Required work:
Quote only the lines from the top of the listing below down to and including the line with "(AppName (ProjectsListScreen.ScreenBase s))))".

Input material:
-- Opening Marker --

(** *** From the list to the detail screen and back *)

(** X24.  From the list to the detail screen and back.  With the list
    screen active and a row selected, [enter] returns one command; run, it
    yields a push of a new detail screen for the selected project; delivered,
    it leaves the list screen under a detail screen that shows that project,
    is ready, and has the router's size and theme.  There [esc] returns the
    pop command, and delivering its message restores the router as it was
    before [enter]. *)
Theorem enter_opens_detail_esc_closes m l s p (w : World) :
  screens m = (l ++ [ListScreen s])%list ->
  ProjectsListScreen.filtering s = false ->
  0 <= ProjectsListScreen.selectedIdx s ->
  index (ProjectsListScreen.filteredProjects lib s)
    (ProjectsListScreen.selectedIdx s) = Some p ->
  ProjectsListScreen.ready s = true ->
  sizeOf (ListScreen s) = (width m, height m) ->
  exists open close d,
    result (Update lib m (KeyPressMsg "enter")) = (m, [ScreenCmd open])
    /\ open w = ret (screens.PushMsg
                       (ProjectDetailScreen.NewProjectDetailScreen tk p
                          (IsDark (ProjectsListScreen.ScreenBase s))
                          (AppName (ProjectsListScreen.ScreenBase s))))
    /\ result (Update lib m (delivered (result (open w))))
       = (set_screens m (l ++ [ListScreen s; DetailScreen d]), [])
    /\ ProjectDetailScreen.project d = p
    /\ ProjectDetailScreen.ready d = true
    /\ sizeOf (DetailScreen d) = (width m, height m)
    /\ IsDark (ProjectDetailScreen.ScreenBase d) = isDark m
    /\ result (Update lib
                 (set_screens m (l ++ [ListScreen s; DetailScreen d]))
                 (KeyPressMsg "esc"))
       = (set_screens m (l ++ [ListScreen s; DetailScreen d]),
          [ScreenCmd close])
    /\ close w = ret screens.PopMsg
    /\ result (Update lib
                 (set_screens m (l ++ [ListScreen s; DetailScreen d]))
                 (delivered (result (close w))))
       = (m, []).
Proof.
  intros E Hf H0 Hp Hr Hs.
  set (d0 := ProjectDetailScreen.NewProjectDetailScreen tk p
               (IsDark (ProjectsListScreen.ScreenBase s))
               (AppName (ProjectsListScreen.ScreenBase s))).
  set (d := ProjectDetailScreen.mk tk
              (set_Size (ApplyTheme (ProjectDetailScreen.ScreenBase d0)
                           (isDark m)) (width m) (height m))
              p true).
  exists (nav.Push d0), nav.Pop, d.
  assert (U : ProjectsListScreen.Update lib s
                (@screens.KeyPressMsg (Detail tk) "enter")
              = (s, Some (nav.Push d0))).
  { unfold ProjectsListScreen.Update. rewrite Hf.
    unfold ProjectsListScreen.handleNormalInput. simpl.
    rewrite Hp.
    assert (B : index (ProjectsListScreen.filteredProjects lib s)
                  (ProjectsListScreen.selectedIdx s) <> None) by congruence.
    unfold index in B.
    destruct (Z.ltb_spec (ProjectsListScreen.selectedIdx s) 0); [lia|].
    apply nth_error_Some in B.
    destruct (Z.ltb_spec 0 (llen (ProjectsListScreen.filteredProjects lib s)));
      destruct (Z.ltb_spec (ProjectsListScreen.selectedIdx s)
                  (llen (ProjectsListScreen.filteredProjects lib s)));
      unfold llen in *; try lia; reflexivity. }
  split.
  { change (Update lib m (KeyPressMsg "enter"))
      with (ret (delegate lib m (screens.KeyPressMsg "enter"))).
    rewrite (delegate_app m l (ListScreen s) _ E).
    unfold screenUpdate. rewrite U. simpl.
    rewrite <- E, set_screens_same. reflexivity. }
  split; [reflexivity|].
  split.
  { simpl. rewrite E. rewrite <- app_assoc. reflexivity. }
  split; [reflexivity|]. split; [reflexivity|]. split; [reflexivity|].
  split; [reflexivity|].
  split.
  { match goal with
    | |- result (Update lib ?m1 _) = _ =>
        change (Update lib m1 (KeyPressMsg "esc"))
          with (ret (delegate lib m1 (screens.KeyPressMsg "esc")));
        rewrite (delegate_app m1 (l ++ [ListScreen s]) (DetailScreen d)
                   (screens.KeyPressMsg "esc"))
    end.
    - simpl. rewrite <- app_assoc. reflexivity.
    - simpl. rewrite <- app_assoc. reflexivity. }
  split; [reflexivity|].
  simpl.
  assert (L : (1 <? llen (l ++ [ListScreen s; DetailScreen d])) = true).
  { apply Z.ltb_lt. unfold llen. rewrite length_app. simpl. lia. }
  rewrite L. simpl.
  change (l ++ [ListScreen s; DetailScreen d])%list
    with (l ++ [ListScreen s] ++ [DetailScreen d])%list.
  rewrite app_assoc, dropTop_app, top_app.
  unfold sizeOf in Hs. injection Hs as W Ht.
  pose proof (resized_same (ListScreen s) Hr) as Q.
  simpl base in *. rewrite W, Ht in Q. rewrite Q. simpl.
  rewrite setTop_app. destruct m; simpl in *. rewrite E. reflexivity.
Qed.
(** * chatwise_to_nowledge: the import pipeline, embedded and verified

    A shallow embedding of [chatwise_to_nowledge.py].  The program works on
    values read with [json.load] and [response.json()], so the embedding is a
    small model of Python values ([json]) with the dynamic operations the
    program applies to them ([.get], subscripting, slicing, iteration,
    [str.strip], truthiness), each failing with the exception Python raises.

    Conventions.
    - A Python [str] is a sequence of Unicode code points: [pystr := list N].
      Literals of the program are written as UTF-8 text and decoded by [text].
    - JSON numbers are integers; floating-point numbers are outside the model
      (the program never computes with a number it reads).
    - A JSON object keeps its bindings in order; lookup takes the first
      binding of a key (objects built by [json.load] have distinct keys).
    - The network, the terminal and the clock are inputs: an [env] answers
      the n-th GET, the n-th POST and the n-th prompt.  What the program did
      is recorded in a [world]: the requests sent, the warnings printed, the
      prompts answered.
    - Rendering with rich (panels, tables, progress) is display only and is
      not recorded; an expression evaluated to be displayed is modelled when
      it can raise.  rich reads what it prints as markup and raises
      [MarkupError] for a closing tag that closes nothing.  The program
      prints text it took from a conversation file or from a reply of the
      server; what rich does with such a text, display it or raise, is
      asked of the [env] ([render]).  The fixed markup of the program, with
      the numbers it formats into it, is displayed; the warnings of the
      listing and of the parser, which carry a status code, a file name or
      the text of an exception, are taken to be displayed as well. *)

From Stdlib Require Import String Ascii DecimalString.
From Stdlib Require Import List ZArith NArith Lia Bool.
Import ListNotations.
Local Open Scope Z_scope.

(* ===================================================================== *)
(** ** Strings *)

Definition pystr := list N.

-- Closing Marker --

Written solution:
(** *** From the list to the detail screen and back *)

(** X24.  From the list to the detail screen and back.  With the list
    screen active and a row selected, [enter] returns one command; run, it
    yields a push of a new detail screen for the selected project; delivered,
    it leaves the list screen under a detail screen that shows that project,
    is ready, and has the router's size and theme.  There [esc] returns the
    pop command, and delivering its message restores the router as it was
    before [enter]. *)
Theorem enter_opens_detail_esc_closes m l s p (w : World) :
  screens m = (l ++ [ListScreen s])%list ->
  ProjectsListScreen.filtering s = false ->
  0 <= ProjectsListScreen.selectedIdx s ->
  index (ProjectsListScreen.filteredProjects lib s)
    (ProjectsListScreen.selectedIdx s) = Some p ->
  ProjectsListScreen.ready s = true ->
  sizeOf (ListScreen s) = (width m, height m) ->
  exists open close d,
    result (Update lib m (KeyPressMsg "enter")) = (m, [ScreenCmd open])
    /\ open w = ret (screens.PushMsg
                       (ProjectDetailScreen.NewProjectDetailScreen tk p
                          (IsDark (ProjectsListScreen.ScreenBase s))
                          (AppName (ProjectsListScreen.ScreenBase s))))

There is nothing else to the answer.